Hmm, yeah, which is impractical and a PITA (and what was there only works if allow_url_fopen is set)

In which case, the only solution is ugly and rather costly in memory terms (but I can put a test to try and prevent it dying due to being out of memory), which is to call imagecreatefromstring - since we have the string handy - and build an image out of it for imagesx and imagesy. That seems familiar, SMF may even have done it but with all the code and staring at hex dumps of files in the middle I may well have forgotten about it :/

I didn't even realise until yesterday that fetch_web_data not only supports FTP but also arbitrary HTTP POST content. (Of course Class-WebGet *also* supports those things, which I suspect is not so well realised in the first case)
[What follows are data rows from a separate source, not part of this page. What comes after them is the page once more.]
Lemma steady_handle_raw_message data :
  steady (_handle_raw_message IDLE_TIMEOUT json_loads data).
Proof.
  unfold _handle_raw_message. destruct data as [s|b]; [|auto with steady].
  apply steady_bind; [apply steady_reset_idle_timer|]. intros _.
  destruct (json_loads s) as [[| | | | | |msg]|]; auto with steady.
  cbv zeta.
  apply steady_if; [auto with steady|].
  apply steady_if; [auto with steady|].
  apply steady_if.
  - apply steady_bind; [|intros _; apply steady_notify_message_listeners].
    steady_tac.
  - apply steady_notify_message_listeners.
Qed.

(** [disconnect] stops the receiver that [_receive_task] holds. *)
Lemma disconnect_listen reason w id :
  In id (listen_pending (exec (disconnect reason) w)) ->
  In id (listen_pending w) /\ _receive_task (transport w) <> Some id.
Proof.
  unfold exec, disconnect, bind, gets. cbn [fst snd].
  destruct (steady_reset w) as (W1 & R1 & L1).
  set (w1 := snd (reset w)) in *.
  set (w2 := snd (match _idle_timer (transport w1) with
                  | Some id => _
                  | None => ret tt
                  end w1)).
  assert (H2 : _receive_task (transport w2) = _receive_task (transport w1)
               /\ incl (listen_pending w2) (listen_pending w1)).
  { subst w2. destruct (_idle_timer (transport w1)) as [i|]; cbn [snd ret].
    - apply (steady_bind (cancel i) (fun _ => set_idle_timer None)); auto with steady.
    - split; [reflexivity | apply incl_refl]. }
  destruct H2 as (R2 & L2).
  set (w3 := snd (match _receive_task (transport w2) with
                  | Some id => _
                  | None => ret tt
                  end w2)).
  assert (H3 : forall r, In r (listen_pending w3) ->
                         In r (listen_pending w2) /\ _receive_task (transport w2) <> Some r).
  { subst w3. intros r. destruct (_receive_task (transport w2)) as [i|]; cbn [snd ret].
    - unfold bind, set_receive_task, modify, with_transport. cbn [fst snd].
      intros H. destruct (listen_pending_cancelled i w2 r H) as [Ha Hb].
      split; [exact Ha | congruence].
    - intros H. split; [exact H | discriminate]. }
  intros H.
  assert (H' : In id (listen_pending w3)).
  { destruct (_ws (transport w3)); exact H. }
  destruct (H3 id H') as [Ha Hb]. split.
  - apply L1, L2, Ha.
  - rewrite <- R1, <- R2. exact Hb.
Qed.
(** * QUEST+ (questplus/qp.py): a shallow embedding and its verified properties

    The engine of [qp.py] keeps a posterior over a gridded parameter space,
    updates it by Bayes' rule after each trial and picks the next stimulus by
    minimising the expected posterior entropy.

    Modelling choices.
    - Floating point numbers are exact rationals ([Qc]) extended with the IEEE
      special values +inf, -inf and NaN, with the IEEE rules for them
      (0/0 = NaN, x/0 = +-inf, 0 * inf = NaN, NaN absorbing).  Rounding and
      signed zeros are not modelled.
    - [np.log] is a parameter [ln] on the positive rationals; the special
      cases of [np.log] (log 0 = -inf, log of a negative number = NaN) are
      written out.
    - An [xr.DataArray] is a list of named axes with their coordinate values
      and a cell function from index environments (axis name -> position).
      Arithmetic broadcasts by axis name as xarray does; [sum] skips NaN as
      xarray's default [skipna] does for floats.
    - Python dictionaries are association lists in insertion order.
    - Exceptions are explicit: a method is a function from the engine state
      to a result (value or exception) and the state at that point.
    - The module [psychometric_function] is a parameter: a function from
      the stimulus and parameter grids to a tensor of probabilities over the
      stimulus axes followed by the parameter axes.  The call itself is
      modelled: the axes are passed as keyword arguments next to [scale], so
      a name given twice is a TypeError.
    - A prior weight is a Python int or a float: numpy gives a list of ints
      an integer dtype, and an integer array cannot be divided in place.
    - numpy and xarray calls follow the library versions for which the
      source runs: [np.prod] on a list of arrays of different shapes
      multiplies the arrays with broadcasting. *)

From Stdlib Require Import List String ZArith QArith Qcanon Lia Lqa Bool Arith.
From Stdlib Require Import FunctionalExtensionality.
Import ListNotations.
Open Scope string_scope.
Open Scope list_scope.
Open Scope Qc_scope.

(* ================================================================== *)
(** ** Numbers: rationals with the IEEE special values *)
(* ================================================================== *)

Inductive num : Type :=
| Fin (q : Qc)
| PInf
| NInf
| NaN.

Definition Qc_ltb (a b : Qc) : bool :=
  match a ?= b with Lt => true | _ => false end.

Definition is_zero (q : Qc) : bool := Qc_eq_bool q 0.

Definition isnan (x : num) : bool :=
  match x with NaN => true | _ => false end.

Definition num_eqb (x y : num) : bool :=
  match x, y with
  | Fin a, Fin b => Qc_eq_bool a b
  | PInf, PInf | NInf, NInf | NaN, NaN => true
  | _, _ => false
  end.

(** sign of a number, used for the products and quotients with infinities *)
Inductive sign := Neg | Zero | Pos.

Definition sgn (x : num) : option sign :=
  match x with
  | Fin q => Some (if is_zero q then Zero else if Qc_ltb q 0 then Neg else Pos)
  | PInf => Some Pos
  | NInf => Some Neg
  | NaN => None
  end.

Definition inf_of (s : sign) : num :=
  match s with Pos => PInf | Neg => NInf | Zero => NaN end.

Definition sign_mul (s t : sign) : sign :=
  match s, t with
  | Zero, _ | _, Zero => Zero
  | Pos, Pos | Neg, Neg => Pos
  | _, _ => Neg
  end.

Definition nneg (x : num) : num :=
  match x with
  | Fin q => Fin (- q)
  | PInf => NInf
  | NInf => PInf
  | NaN => NaN
  end.

Definition nadd (x y : num) : num :=
  match x, y with
  | NaN, _ | _, NaN => NaN
  | Fin a, Fin b => Fin (a + b)
  | PInf, NInf | NInf, PInf => NaN
  | PInf, _ | _, PInf => PInf
  | NInf, _ | _, NInf => NInf
  end.

Definition nsub (x y : num) : num := nadd x (nneg y).

Definition nmul (x y : num) : num :=
  match x, y with
  | Fin a, Fin b => Fin (a * b)
  | _, _ =>
      match sgn x, sgn y with
      | Some s, Some t => inf_of (sign_mul s t)
      | _, _ => NaN
      end
  end.

Definition ndiv (x y : num) : num :=
  match x, y with
  | NaN, _ | _, NaN => NaN
  | Fin a, Fin b =>
      if is_zero b
      then (if is_zero a then NaN else if Qc_ltb a 0 then NInf else PInf)
      else Fin (a / b)
  | Fin _, _ => Fin 0
  | _, Fin b => if Qc_ltb b 0 then nneg x else x
  | _, _ => NaN
  end.

(** [a < b] in the IEEE order; false as soon as one side is NaN *)
Definition nltb (x y : num) : bool :=
  match x, y with
  | NaN, _ | _, NaN => false
  | Fin a, Fin b => Qc_ltb a b
  | NInf, NInf | PInf, _ => false
  | NInf, _ => true
  | Fin _, PInf => true
  | Fin _, NInf => false
  end.

(** [np.nansum]: NaN cells are replaced by 0, then everything is added *)
Definition nan_to_zero (x : num) : num := if isnan x then Fin 0 else x.

Definition nansum (l : list num) : num :=
  fold_left (fun acc x => nadd acc (nan_to_zero x)) l (Fin 0).

(** [np.sum]: plain sum, NaN propagates *)
Definition npsum (l : list num) : num := fold_left nadd l (Fin 0).

Definition npprod (l : list num) : num := fold_left nmul l (Fin 1).

(** position of the first minimum of a list, by strict comparison
    ([np.argmin]); [None] on the empty list *)
Fixpoint argmin_from (best : nat) (bv : num) (i : nat) (l : list num) : nat :=
  match l with
  | [] => best
  | x :: l' =>
      if nltb x bv then argmin_from i x (S i) l'
      else argmin_from best bv (S i) l'
  end.

Definition np_argmin (l : list num) : option nat :=
  match l with
  | [] => None
  | x :: l' => Some (argmin_from 0%nat x 1%nat l')
  end.

Definition nan_to_pinf (x : num) : num := if isnan x then PInf else x.

Definition all_nan (l : list num) : bool := forallb isnan l.

(** [np.nanargmin]: NaN is replaced by +inf before [argmin]; an empty or an
    all-NaN input raises, which [None] stands for *)
Definition np_nanargmin (l : list num) : option nat :=
  if all_nan l then None else np_argmin (map nan_to_pinf l).

(** [np.nanmin]: the minimum after the same replacement; NaN when every cell
    is NaN *)
Definition np_nanmin (l : list num) : num :=
  if all_nan l then NaN
  else match map nan_to_pinf l with
       | [] => NaN
       | x :: l' => fold_left (fun m y => if nltb y m then y else m) l' x
       end.

(** position of the first maximum of a list, by strict comparison
    ([np.argmax]); [None] on the empty list *)
Fixpoint argmax_from (best : nat) (bv : num) (i : nat) (l : list num) : nat :=
  match l with
  | [] => best
  | x :: l' =>
      if nltb bv x then argmax_from i x (S i) l'
      else argmax_from best bv (S i) l'
  end.

Definition np_argmax (l : list num) : option nat :=
  match l with
  | [] => None
  | x :: l' => Some (argmax_from 0%nat x 1%nat l')
  end.

Definition nan_to_ninf (x : num) : num := if isnan x then NInf else x.

(** [np.nanargmax]: NaN is replaced by -inf before [argmax]; an empty or an
    all-NaN input raises, which [None] stands for *)
Definition np_nanargmax (l : list num) : option nat :=
  if all_nan l then None else np_argmax (map nan_to_ninf l).

(* ================================================================== *)
(** ** Python values, dictionaries and exceptions *)
(* ================================================================== *)

(** Axis values: stimulus and parameter levels are numbers, outcome labels
    are strings. *)
Inductive pyval : Type :=
| VNum (q : Qc)
| VStr (s : string).

Definition pyval_eqb (a b : pyval) : bool :=
  match a, b with
  | VNum x, VNum y => Qc_eq_bool x y
  | VStr x, VStr y => String.eqb x y
  | _, _ => false
  end.

(** A prior weight as the caller writes it: a Python int or a float. *)
Inductive pynum : Type :=
| PyInt (z : Z)
| PyFloat (q : Qc).

Definition qnum (x : pynum) : Qc :=
  match x with
  | PyInt z => Q2Qc (inject_Z z)
  | PyFloat q => q
  end.

Definition num_of (x : pynum) : num := Fin (qnum x).

Definition is_int (x : pynum) : bool :=
  match x with PyInt _ => true | PyFloat _ => false end.

(** [np.asanyarray(l)] has an integer dtype when [l] is a non-empty list of
    ints; one float makes it a float array, and so is the empty array *)
Definition int_array (l : list pynum) : bool :=
  match l with
  | [] => false
  | _ :: _ => forallb is_int l
  end.

(** A dictionary in insertion order. *)
Definition dict (V : Type) : Type := list (string * V).

Definition keys {V} (d : dict V) : list string := map fst d.
Definition values {V} (d : dict V) : list V := map snd d.

Definition mem (k : string) (ks : list string) : bool :=
  existsb (String.eqb k) ks.

Fixpoint get {V} (d : dict V) (k : string) : option V :=
  match d with
  | [] => None
  | (k', v) :: d' => if String.eqb k k' then Some v else get d' k
  end.

Fixpoint nodupb (ks : list string) : bool :=
  match ks with
  | [] => true
  | k :: ks' => negb (mem k ks') && nodupb ks'
  end.

Inductive exn : Type := KeyError | ValueError | IndexError | TypeError.

Inductive result (A : Type) : Type :=
| OK (a : A)
| Raise (e : exn).
Arguments OK {A} a.
Arguments Raise {A} e.

Definition rbind {A B} (r : result A) (k : A -> result B) : result B :=
  match r with
  | OK a => k a
  | Raise e => Raise e
  end.

Notation "'let!' x ':=' r 'in' k" := (rbind r (fun x => k))
  (at level 10, x name, r at level 100, k at level 200).

(** position of a label in an axis (first occurrence) *)
Fixpoint index_of (v : pyval) (l : list pyval) : option nat :=
  match l with
  | [] => None
  | x :: l' => if pyval_eqb x v then Some 0%nat
               else option_map S (index_of v l')
  end.

(* ================================================================== *)
(** ** Index spaces *)
(* ================================================================== *)

(** All positions of an array of the given shape, in row-major (C) order:
    the last axis varies fastest. *)
Fixpoint indices (shape : list nat) : list (list nat) :=
  match shape with
  | [] => [[]]
  | n :: s => flat_map (fun i => map (cons i) (indices s)) (seq 0 n)
  end.

Definition size_of (shape : list nat) : nat := fold_right Nat.mul 1%nat shape.

(** [np.unravel_index(i, shape)] for the default C order *)
Fixpoint unravel (i : nat) (shape : list nat) : list nat :=
  match shape with
  | [] => []
  | n :: s => (i / size_of s)%nat :: unravel (i mod size_of s)%nat s
  end.

Definition np_unravel_index (i : nat) (shape : list nat) : result (list nat) :=
  if (i <? size_of shape)%nat then OK (unravel i shape) else Raise ValueError.

(** An index environment gives a position to every axis name. *)
Definition env : Type := string -> nat.

Definition env0 : env := fun _ => 0%nat.

Definition upd (e : env) (k : string) (i : nat) : env :=
  fun k' => if String.eqb k' k then i else e k'.

Fixpoint bind_env (e : env) (ks : list string) (idx : list nat) : env :=
  match ks, idx with
  | k :: ks', i :: idx' => upd (bind_env e ks' idx') k i
  | _, _ => e
  end.

(* ================================================================== *)
(** ** numpy arrays (as far as [_gen_prior] uses them) *)
(* ================================================================== *)

Record ndarray : Type := {
  nd_shape : list nat;
  nd_get : list nat -> num
}.

Definition nd_values (a : ndarray) : list num :=
  map (nd_get a) (indices (nd_shape a)).

(** a numpy scalar is a 0-d array *)
Definition nd_scalar (x : num) : ndarray :=
  {| nd_shape := []; nd_get := fun _ => x |}.

Definition np_ones (shape : list nat) : ndarray :=
  {| nd_shape := shape; nd_get := fun _ => Fin 1 |}.

(** [np.meshgrid] with [sparse=True, indexing='ij']: the i-th array has the
    length of [xs[i]] on axis i and 1 on every other axis. *)
Definition sparse_shape (k i n : nat) : list nat :=
  map (fun j => if (j =? i)%nat then n else 1%nat) (seq 0 k).

(** the array of axis [i] among [k]; a position outside the array, which the
    engine never reads, is given the value 0 *)
Definition mesh_array (k i : nat) (x : list num) : ndarray :=
  {| nd_shape := sparse_shape k i (List.length x);
     nd_get := fun idx => nth (nth i idx 0%nat) x (Fin 0) |}.

Definition np_meshgrid (xs : list (list num)) : list ndarray :=
  map (fun ix => mesh_array (List.length xs) (fst ix) (snd ix))
      (combine (seq 0 (List.length xs)) xs).

(** broadcasting of two shapes of the same rank, and the position read in an
    operand: an axis of length 1 is read at position 0 *)
Definition bshape (s t : list nat) : list nat :=
  map (fun nm => if (fst nm =? 1)%nat then snd nm else fst nm) (combine s t).

Definition bidx (idx s : list nat) : list nat :=
  map (fun im => if (snd im =? 1)%nat then 0%nat else fst im) (combine idx s).

Definition nd_mul (a b : ndarray) : ndarray :=
  {| nd_shape := bshape (nd_shape a) (nd_shape b);
     nd_get := fun idx => nmul (nd_get a (bidx idx (nd_shape a)))
                               (nd_get b (bidx idx (nd_shape b))) |}.

Definition shape_eqb (s t : list nat) : bool :=
  if list_eq_dec Nat.eq_dec s t then true else false.

Definition same_shapes (l : list ndarray) : bool :=
  match l with
  | [] => true
  | a :: l' => forallb (fun b => shape_eqb (nd_shape b) (nd_shape a)) l'
  end.

Definition same_leading (l : list ndarray) : bool :=
  match l with
  | [] => true
  | a :: l' => forallb (fun b => (hd 0 (nd_shape b) =? hd 0 (nd_shape a))%nat) l'
  end.

(** [np.prod(l)] on a Python list [l] of arrays is
    [np.multiply.reduce(np.asarray(l), axis=None)].
    - Arrays of one common shape stack into a numeric array and EVERY element
      is multiplied into one scalar.
    - Arrays of different shapes whose leading lengths differ become a 1-d
      object array of arrays, and the reduction multiplies the arrays
      themselves, with broadcasting.
    - Arrays of different shapes with a common leading length cannot be
      converted (numpy: "could not broadcast input array"). *)
Definition np_prod (l : list ndarray) : result ndarray :=
  if same_shapes l then OK (nd_scalar (npprod (flat_map nd_values l)))
  else if same_leading l then Raise ValueError
  else match l with
       | [] => OK (nd_scalar (Fin 1))
       | a :: l' => OK (fold_left nd_mul l' a)
       end.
Getting back to the original topic, I realised a problem that I don't know how to deal with: authentication. I originally figured I'd send the username and password to the server as part of the request, but I realised that if the destination wasn't open to guests, it'd never reach its destination at all. So either I have to put in the requirement that a destination forum/plugin server be open to guests (since I'm looking at making it a plugin itself), or have it do an authentication and login as the first request, send back the cookie (and have that stored somewhere temporarily), then resend the actual request for updates complete with cookie.

Hmmm. It seems so much easier to make the plugin server be a separate file that can authenticate on its own without having to create a user session etc. Maybe I should do that (though that has its own interesting side effects, and I'd rather make it an action)
Re: Plugin servers / getting plugins to a system
« Reply #46, on October 21st, 2011, 12:48 AM »
Specifically on the last part, I'd appreciate feedback from people who might build paid repositories of plugins: would having 'allow guests to browse the forum' be a huge problem? I'd personally assume not, because of having an area outside the paywall, for pre-order questions and any freebies you offer too.

(This assumes that there will be external sites, pretty much needed for paid resources because there is no way I want wedge.org to have to cope with the legal liability issues that arise out of hosting the plugins like a store)

Reason I ask is that I can safely get round the above issues and avoid having to create a separate file etc, and just have it as a regular plugin through the actions facility.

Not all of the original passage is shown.